- PROBLEM -
Take the material below and output exactly the run of lines from the one containing "queue : list" down to the one containing "Definition init : State", with both included.
◆ ◆ ◆ ◆ ◆ ◆ ◆
(** * WhatsApp gateway: delivery queue, session service and send route

    A shallow embedding of
      - [utils/messageQueue.js]   (class [MessageQueue]),
      - [utils/errorHandler.js]   ([AppError], [errorHandler]),
      - [services/whatsappService.js] (class [WhatsAppService]),
      - [routes/whatsapp.js]      (the handlers of the routes),
      - [server.js]               (the error of the 404 handler),
    followed by the properties of these definitions.

    JavaScript objects that are shared by reference (queue items, promises,
    client objects) live in explicit stores and are named by their index.
    An [async] function is cut at its [await]s: the part that runs
    synchronously is a function on the state, and every resumption is an
    event of a step function.  A promise is settled at most once: settling
    a promise that is no longer pending does nothing. *)

From stdpp Require Import base list strings pretty sorting.
From Stdlib Require Import ZArith Lia Ascii.

#[local] Open Scope Z_scope.

(** ** Errors and promises *)

(** [class AppError extends Error]: the fields the gateway reads. *)
Record AppError := mkAppError { message : string; statusCode : Z }.

(** [this.status = `${statusCode}`.startsWith('4') ? 'fail' : 'error'] *)
Definition status (e : AppError) : string :=
  match pretty (statusCode e) with
  | String "4"%char _ => "fail"
  | _ => "error"
  end.

(** The state of a promise whose fulfilment value has type [V]. *)
Inductive Promise (V : Type) :=
  | Pending
  | Fulfilled (v : V)
  | Rejected (e : AppError).
Arguments Pending {V}.
Arguments Fulfilled {V} v.
Arguments Rejected {V} e.

(** [resolve(v)] and [reject(e)] of the promise constructor. *)
Definition resolve {V} (v : V) (p : Promise V) : Promise V :=
  match p with Pending => Fulfilled v | _ => p end.

Definition reject {V} (e : AppError) (p : Promise V) : Promise V :=
  match p with Pending => Rejected e | _ => p end.

Definition settled {V} (p : Promise V) : bool :=
  match p with Pending => false | _ => true end.

(** Scalar JavaScript values, as they arrive in a JSON body or from the
    environment; [JUndefined] is an absent field. *)
Inductive JsVal :=
  | JUndefined
  | JNull
  | JBool (b : bool)
  | JNum (n : Z)
  | JStr (s : string).

(** Truthiness, as tested by [!v] and [v || w]. *)
Definition truthy (v : JsVal) : bool :=
  match v with
  | JUndefined | JNull => false
  | JBool b => b
  | JNum n => negb (n =? 0)
  | JStr s => negb (bool_decide (s = ""))
  end.

(** [v || w] *)
Definition js_or (v w : JsVal) : JsVal := if truthy v then v else w.

(** [`${v}`] *)
Definition js_string (v : JsVal) : string :=
  match v with
  | JUndefined => "undefined"
  | JNull => "null"
  | JBool true => "true"
  | JBool false => "false"
  | JNum n => pretty n
  | JStr s => s
  end.

(** ** The delivery queue ([utils/messageQueue.js]) *)

Module Queue.

(** [config.queue].  The numbers are the values the comparisons and
    [splice] see after JavaScript's numeric conversion of the environment
    strings; [concurrency] is [splice]'s delete count, which is clamped at
    zero.  The two delays are only waited for: the end of a wait is an
    event below. *)
Record Config := mkConfig {
  messageDelay : Z;
  maxRetries : Z;
  retryDelay : Z;
  concurrency : nat
}.

(** [{ to, message, priority }] as built by [sendMessage]. *)
Record Options := mkOptions { to : JsVal; message : string; priority : JsVal }.

(** What [sendFunction] fulfils with: [{ success, messageId, timestamp }]. *)
Record SendResult := mkSendResult {
  success : bool; messageId : string; timestamp : Z
}.

(** An outcome of one call of [msg.sendFunction(msg.options)]: its value,
    or the [message] of the error it threw. *)
Inductive SendOutcome :=
  | SendOk (v : SendResult)
  | SendErr (reason : string).

(** A queue item.  [resolve] and [reject] of the item are the two
    capabilities of the caller's promise, kept next to the item in its
    [Cell]; [sendFunction] is the environment (see [SendOutcome]). *)
Record Msg := mkMsg {
  id : string;
  options : Options;
  attempts : Z;
  addedAt : Z
}.

Record Cell := mkCell { obj : Msg; caller : Promise SendResult }.

(** The promise returned by one call of [processMessage], together with
    where that call is suspended. *)
Inductive Task :=
  | TSending                       (* at [await msg.sendFunction(...)] *)
  | TRetryDelay (reason : string)  (* at the [retryDelay] wait *)
  | TFulfilled (v : SendResult)
  | TRejected (e : AppError).

(** Where the single running call of [process] is suspended.  The batch
    keeps, for every [batch[i]], the reference of the item and the
    promise of [results[i]]. *)
Inductive Loop :=
  | Idle
  | AwaitBatch (batch : list (nat * Task))  (* at [Promise.allSettled] *)
  | AwaitDelay.                             (* at the [messageDelay] wait *)

Record State := mkState {
  queue : list nat;          (* [this.queue]: references into [heap] *)
  processing : bool;
  messagesSent : Z;
  messagesQueued : Z;
  messagesFailed : Z;
  heap : list Cell;          (* every item object ever created *)
  loop : Loop
}.

(** [constructor()] *)
Definition init : State :=
  mkState [] false 0 0 0 [] Idle.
◆ ◆ ◆ ◆ ◆ ◆ ◆
- RESPONSE TO THIS EXERCISE -
  queue : list nat;          (* [this.queue]: references into [heap] *)
  processing : bool;
  messagesSent : Z;
  messagesQueued : Z;
  messagesFailed : Z;
  heap : list Cell;          (* every item object ever created *)
  loop : Loop
}.

(** [constructor()] *)
Definition init : State :=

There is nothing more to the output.